## PROBLEM TO WORK ON
Counting only the lines below that contain the word "RoleAdmin", what is the total? Give it with no other words.

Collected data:
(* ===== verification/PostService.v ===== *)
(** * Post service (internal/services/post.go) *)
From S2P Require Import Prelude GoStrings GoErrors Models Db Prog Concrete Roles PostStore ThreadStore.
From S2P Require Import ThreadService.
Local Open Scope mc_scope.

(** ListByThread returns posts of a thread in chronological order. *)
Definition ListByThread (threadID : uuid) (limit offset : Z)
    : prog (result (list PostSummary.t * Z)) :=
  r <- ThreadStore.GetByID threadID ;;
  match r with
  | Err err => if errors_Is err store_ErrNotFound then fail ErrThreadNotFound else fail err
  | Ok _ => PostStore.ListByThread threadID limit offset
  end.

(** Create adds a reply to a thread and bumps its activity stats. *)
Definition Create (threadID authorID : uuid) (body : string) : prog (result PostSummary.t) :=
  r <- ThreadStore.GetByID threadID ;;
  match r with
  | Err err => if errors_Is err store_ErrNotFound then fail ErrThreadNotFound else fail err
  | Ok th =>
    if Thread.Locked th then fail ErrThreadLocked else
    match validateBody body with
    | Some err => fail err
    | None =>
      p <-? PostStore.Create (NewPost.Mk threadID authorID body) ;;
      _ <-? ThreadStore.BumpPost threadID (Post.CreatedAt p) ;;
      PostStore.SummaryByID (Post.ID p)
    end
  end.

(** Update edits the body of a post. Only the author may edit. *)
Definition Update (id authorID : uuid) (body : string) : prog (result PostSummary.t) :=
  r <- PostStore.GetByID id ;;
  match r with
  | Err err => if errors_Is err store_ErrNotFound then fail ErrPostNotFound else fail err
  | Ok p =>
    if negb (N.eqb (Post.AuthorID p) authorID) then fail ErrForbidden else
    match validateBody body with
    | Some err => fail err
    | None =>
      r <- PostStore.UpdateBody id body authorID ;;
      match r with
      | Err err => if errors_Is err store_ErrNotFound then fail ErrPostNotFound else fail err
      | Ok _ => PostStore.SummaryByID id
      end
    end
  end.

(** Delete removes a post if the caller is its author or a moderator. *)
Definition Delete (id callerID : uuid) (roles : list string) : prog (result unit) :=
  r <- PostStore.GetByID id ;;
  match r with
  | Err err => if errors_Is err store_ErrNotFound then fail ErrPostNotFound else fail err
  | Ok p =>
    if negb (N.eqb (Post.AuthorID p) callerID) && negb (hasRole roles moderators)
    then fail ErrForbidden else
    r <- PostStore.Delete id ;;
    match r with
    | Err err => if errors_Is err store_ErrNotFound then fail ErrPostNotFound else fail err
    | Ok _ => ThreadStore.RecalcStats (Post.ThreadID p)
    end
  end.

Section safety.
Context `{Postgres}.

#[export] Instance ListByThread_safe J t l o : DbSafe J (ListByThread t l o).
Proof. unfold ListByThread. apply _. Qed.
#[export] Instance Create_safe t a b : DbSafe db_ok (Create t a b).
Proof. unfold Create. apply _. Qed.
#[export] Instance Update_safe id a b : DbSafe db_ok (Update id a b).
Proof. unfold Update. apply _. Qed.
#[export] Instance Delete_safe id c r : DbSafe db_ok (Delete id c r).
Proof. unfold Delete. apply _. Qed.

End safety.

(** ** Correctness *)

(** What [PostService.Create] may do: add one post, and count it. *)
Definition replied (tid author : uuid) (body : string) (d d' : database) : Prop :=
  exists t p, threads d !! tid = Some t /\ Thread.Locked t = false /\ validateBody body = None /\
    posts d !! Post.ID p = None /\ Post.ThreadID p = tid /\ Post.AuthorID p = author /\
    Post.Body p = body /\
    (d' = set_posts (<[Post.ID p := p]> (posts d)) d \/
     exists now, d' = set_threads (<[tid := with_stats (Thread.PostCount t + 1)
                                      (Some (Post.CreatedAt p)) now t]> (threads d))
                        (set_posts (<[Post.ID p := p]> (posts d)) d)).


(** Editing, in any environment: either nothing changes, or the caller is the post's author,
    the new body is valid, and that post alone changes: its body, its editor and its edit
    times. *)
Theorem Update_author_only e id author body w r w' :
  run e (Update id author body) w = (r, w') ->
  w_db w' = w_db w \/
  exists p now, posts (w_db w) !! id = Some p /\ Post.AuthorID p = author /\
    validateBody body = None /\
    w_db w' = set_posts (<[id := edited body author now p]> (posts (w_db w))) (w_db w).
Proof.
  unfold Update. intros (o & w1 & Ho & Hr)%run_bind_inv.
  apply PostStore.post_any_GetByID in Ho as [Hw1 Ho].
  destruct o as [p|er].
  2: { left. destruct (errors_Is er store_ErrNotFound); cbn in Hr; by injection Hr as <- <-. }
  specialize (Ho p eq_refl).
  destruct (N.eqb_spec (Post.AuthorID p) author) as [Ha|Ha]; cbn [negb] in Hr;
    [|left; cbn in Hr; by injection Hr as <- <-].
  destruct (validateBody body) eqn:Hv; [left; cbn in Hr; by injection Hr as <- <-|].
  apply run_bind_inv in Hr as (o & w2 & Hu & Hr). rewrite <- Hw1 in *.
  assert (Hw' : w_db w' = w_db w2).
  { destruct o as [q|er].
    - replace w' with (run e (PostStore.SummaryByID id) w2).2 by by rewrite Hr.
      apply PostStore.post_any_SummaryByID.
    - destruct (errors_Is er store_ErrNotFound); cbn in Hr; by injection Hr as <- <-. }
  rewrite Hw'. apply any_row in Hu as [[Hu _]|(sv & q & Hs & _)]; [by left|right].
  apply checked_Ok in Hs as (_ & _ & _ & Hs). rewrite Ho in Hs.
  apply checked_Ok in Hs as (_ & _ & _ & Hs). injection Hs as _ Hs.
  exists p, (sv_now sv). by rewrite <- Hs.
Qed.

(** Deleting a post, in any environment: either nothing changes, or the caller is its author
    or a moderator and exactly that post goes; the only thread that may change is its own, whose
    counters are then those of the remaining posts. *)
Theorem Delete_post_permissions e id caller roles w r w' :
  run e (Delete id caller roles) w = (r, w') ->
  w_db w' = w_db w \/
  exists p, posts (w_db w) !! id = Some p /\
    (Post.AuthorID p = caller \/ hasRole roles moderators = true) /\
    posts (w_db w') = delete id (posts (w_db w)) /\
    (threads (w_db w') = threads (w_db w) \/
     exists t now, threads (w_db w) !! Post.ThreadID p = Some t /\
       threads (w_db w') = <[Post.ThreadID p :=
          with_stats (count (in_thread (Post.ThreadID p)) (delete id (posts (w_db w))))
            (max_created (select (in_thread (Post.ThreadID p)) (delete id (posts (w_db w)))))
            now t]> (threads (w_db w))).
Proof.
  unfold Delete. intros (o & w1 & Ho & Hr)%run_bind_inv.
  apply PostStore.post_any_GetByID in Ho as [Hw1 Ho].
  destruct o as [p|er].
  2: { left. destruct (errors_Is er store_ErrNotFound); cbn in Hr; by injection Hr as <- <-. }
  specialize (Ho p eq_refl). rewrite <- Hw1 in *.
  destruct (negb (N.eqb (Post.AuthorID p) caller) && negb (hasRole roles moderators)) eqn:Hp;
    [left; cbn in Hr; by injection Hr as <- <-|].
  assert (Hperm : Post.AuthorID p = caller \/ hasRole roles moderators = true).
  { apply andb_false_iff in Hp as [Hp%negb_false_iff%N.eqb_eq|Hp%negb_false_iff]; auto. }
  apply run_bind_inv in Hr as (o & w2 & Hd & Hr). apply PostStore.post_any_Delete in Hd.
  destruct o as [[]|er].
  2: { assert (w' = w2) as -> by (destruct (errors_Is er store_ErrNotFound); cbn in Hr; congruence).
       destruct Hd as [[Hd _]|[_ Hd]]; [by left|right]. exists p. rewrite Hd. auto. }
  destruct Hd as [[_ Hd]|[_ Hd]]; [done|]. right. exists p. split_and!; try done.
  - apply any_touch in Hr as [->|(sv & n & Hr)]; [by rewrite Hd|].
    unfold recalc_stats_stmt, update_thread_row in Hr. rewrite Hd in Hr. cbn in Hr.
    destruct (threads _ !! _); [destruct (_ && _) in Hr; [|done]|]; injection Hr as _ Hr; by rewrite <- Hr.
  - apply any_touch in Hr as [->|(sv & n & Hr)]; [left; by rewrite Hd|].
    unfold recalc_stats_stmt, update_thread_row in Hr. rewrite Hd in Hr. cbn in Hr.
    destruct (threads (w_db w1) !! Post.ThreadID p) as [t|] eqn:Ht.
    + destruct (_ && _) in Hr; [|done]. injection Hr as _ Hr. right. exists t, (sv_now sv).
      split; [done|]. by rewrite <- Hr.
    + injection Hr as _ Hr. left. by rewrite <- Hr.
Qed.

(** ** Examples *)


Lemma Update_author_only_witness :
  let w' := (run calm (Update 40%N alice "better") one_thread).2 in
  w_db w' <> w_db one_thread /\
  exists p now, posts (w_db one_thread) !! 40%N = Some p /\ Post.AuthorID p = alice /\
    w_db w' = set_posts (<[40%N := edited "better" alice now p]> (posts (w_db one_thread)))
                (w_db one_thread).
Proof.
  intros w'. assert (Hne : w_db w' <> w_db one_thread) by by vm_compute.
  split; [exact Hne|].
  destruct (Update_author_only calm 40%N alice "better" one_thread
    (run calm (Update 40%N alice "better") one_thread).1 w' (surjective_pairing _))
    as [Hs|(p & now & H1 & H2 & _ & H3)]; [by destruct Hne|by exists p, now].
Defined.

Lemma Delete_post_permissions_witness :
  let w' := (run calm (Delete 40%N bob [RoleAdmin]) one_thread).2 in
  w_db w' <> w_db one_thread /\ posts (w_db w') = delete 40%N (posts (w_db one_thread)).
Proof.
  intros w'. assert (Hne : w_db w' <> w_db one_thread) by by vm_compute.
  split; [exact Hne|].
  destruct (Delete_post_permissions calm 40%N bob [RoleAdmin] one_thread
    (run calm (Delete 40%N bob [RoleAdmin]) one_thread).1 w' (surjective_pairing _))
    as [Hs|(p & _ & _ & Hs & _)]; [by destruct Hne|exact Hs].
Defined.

==

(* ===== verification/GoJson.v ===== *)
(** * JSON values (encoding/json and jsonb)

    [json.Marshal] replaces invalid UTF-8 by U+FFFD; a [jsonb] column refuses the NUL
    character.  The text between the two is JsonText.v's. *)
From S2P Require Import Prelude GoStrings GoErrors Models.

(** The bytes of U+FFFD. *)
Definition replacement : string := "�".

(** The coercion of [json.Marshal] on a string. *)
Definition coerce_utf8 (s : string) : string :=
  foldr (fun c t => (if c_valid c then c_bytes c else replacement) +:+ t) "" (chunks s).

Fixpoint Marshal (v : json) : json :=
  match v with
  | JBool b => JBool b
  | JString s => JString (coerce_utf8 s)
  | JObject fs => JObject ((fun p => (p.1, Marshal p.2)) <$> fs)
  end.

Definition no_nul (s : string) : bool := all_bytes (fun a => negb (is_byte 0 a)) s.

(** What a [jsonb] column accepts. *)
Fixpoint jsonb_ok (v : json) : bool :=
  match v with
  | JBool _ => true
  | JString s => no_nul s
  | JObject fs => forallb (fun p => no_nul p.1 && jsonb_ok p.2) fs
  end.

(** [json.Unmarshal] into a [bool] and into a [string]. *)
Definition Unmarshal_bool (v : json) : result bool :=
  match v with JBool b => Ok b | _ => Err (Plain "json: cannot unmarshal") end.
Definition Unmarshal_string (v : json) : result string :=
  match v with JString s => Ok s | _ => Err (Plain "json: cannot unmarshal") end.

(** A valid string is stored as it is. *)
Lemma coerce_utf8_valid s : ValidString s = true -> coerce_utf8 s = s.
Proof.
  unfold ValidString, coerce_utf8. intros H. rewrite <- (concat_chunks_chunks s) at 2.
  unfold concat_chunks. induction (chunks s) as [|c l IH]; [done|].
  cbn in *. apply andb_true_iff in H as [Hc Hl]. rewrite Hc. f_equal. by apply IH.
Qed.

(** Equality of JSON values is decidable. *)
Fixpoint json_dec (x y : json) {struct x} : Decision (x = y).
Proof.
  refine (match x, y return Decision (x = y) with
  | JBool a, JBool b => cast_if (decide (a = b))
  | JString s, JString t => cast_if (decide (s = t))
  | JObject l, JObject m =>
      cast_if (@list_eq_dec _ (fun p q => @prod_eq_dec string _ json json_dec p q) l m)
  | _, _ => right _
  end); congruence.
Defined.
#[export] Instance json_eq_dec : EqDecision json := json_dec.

## REPLY TO THE TASK
3